Continuous-wave, high-resolution, ultra-broadband mid-infrared nonlinear spectroscopy with tunable plasmonic nanocavities

TL;DR

This paper introduces a high-resolution, broadband mid-infrared nonlinear spectroscopy technique using tunable plasmonic nanocavities, enabling detailed vibrational analysis at the nanoscale under ambient conditions.

Contribution

It demonstrates continuous-wave, ultrabroadband vSFG, vDFG, and FWM spectroscopy with simplified setup and expanded spectral range using dual-resonant plasmonic antennas and a tunable quantum-cascade laser.

Findings

Spectra show coherent interference between vibrational and electronic contributions.

Simultaneous SFG and DFG measurements enable drift suppression and resonance detection.

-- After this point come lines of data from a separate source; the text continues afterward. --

(** * autolysis.py: a shallow embedding and its verified properties

    The script is one linear pipeline: a module-level token check, a
    command-line check, and [analyze_csv], which loads a CSV file, profiles it,
    draws up to three plots, asks a remote completion service for a narrative
    and writes [README.md].

    Everything the script does is a call into a library (pandas, seaborn,
    matplotlib, requests, the file system).  The embedding keeps the control
    flow of the source (its [try]/[except] blocks, [sys.exit] calls and the
    order of the statements) and takes the answers of the libraries from a
    [World] record, one field per kind of call.

    What the embedding takes for granted:
    - an exception raised by a library call derives from [Exception];
    - f-strings and [list.append] do not raise;
    - [os.path] is [posixpath];
    - a [str] is held as its UTF-8 encoding, so it has no lone surrogate; the
      script cuts strings at ['/'] and ['.'] only, where bytes and characters
      agree, and [str.strip] removes the encodings of the characters that
      [str.isspace] accepts;
    - [plt.savefig] writes the whole file or nothing;
    - standard output takes every line, so [print] does not raise;
    - a failed [f.write] or a failed close of [README.md] leaves in the file
      the beginning of the text handed over so far, cut wherever the [World]
      says. *)

From Stdlib Require Import ZArith Ascii String List Lia.
From stdpp Require Import base strings gmap list pretty.

Local Open Scope Z_scope.

(** ** Strings as Python uses them here *)

Module PyStr.

Definition nl : string := String "010"%char EmptyString.

Fixpoint contains (c : ascii) (s : string) : bool :=
  match s with
  | EmptyString => false
  | String a t => if Ascii.eqb a c then true else contains c t
  end.

(** [s.rfind(c)] for a one-character needle: the highest index holding [c],
    or [-1].  [i] is the index of the first character of [s]. *)
Fixpoint rfind_from (c : ascii) (s : string) (i : Z) : Z :=
  match s with
  | EmptyString => -1
  | String a t =>
      let r := rfind_from c t (i + 1) in
      if 0 <=? r then r else if Ascii.eqb a c then i else -1
  end.

Definition rfind (c : ascii) (s : string) : Z := rfind_from c s 0.

(** [s[n:]] and [s[:n]] for [0 <= n]. *)
Fixpoint drop (n : nat) (s : string) : string :=
  match n, s with
  | O, _ => s
  | S _, EmptyString => EmptyString
  | S k, String _ t => drop k t
  end.

Fixpoint take (n : nat) (s : string) : string :=
  match n, s with
  | O, _ => EmptyString
  | S _, EmptyString => EmptyString
  | S k, String a t => String a (take k t)
  end.

(** [s[i:i+1]] *)
Definition char_at (i : nat) (s : string) : string := take 1 (drop i s).

(** [s[::-1]] *)
Fixpoint rev_onto (s acc : string) : string :=
  match s with
  | EmptyString => acc
  | String a t => rev_onto t (String a acc)
  end.

Definition rev (s : string) : string := rev_onto s EmptyString.

(** A [str] is held as its UTF-8 encoding: one to three bytes for a code
    point below 65536. *)
Definition utf8 (cp : N) : string :=
  let byte n := String (ascii_of_N n) EmptyString in
  (if cp <? 128 then byte cp
   else if cp <? 2048 then byte (192 + cp / 64) +:+ byte (128 + cp mod 64)
   else byte (224 + cp / 4096) +:+ byte (128 + (cp / 64) mod 64) +:+
        byte (128 + cp mod 64))%N.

Versatile and reproducible across various analytes.

Abstract

Vibrational sum- and difference-frequency generation (SFG and DFG) spectroscopy probes the nonlinear response of interfaces at mid-infrared (MIR) wavelengths while detecting upconverted signals in the visible. Recent work has moved from large-area films and colloids to nanoscale structures using dual-resonant plasmonic nanocavities that co-confine light and matter in deep-subwavelength volumes. Here we implement high-resolution ($<1$~cm$^{-1}$), continuous-wave ultrabroadband vSFG, vDFG, and four-wave mixing (FWM) coherent spectroscopy from 860 to 1670~cm$^{-1}$ on dual-resonant antennas under ambient conditions. Using a commercial, broadly tunable quantum-cascade laser and eliminating geometric phase matching simplify acquisition and expand spectral reach. The resulting spectra exhibit coherent interference between resonant (vibrational) and nonresonant (electronic) contributions to the effective $\chi^{(2)}$, previously accessible only under fs/ps excitation. Simultaneous measurement of SFG and DFG enables a {ratiometric} analysis that suppresses common-mode drifts and helps reveal vibrational resonances. We demonstrate versatility and reproducibility across several analytes that span distinct relative strengths of vibrational vs. electronic nonlinearities. Together, these capabilities position our approach as a scalable route to multiplexed, high-resolution MIR sensing and a practical basis for chip-level, label-free coherent spectroscopy. It opens a feasible path toward single- and few-molecule optomechanical studies using nanoscale trapping strategies.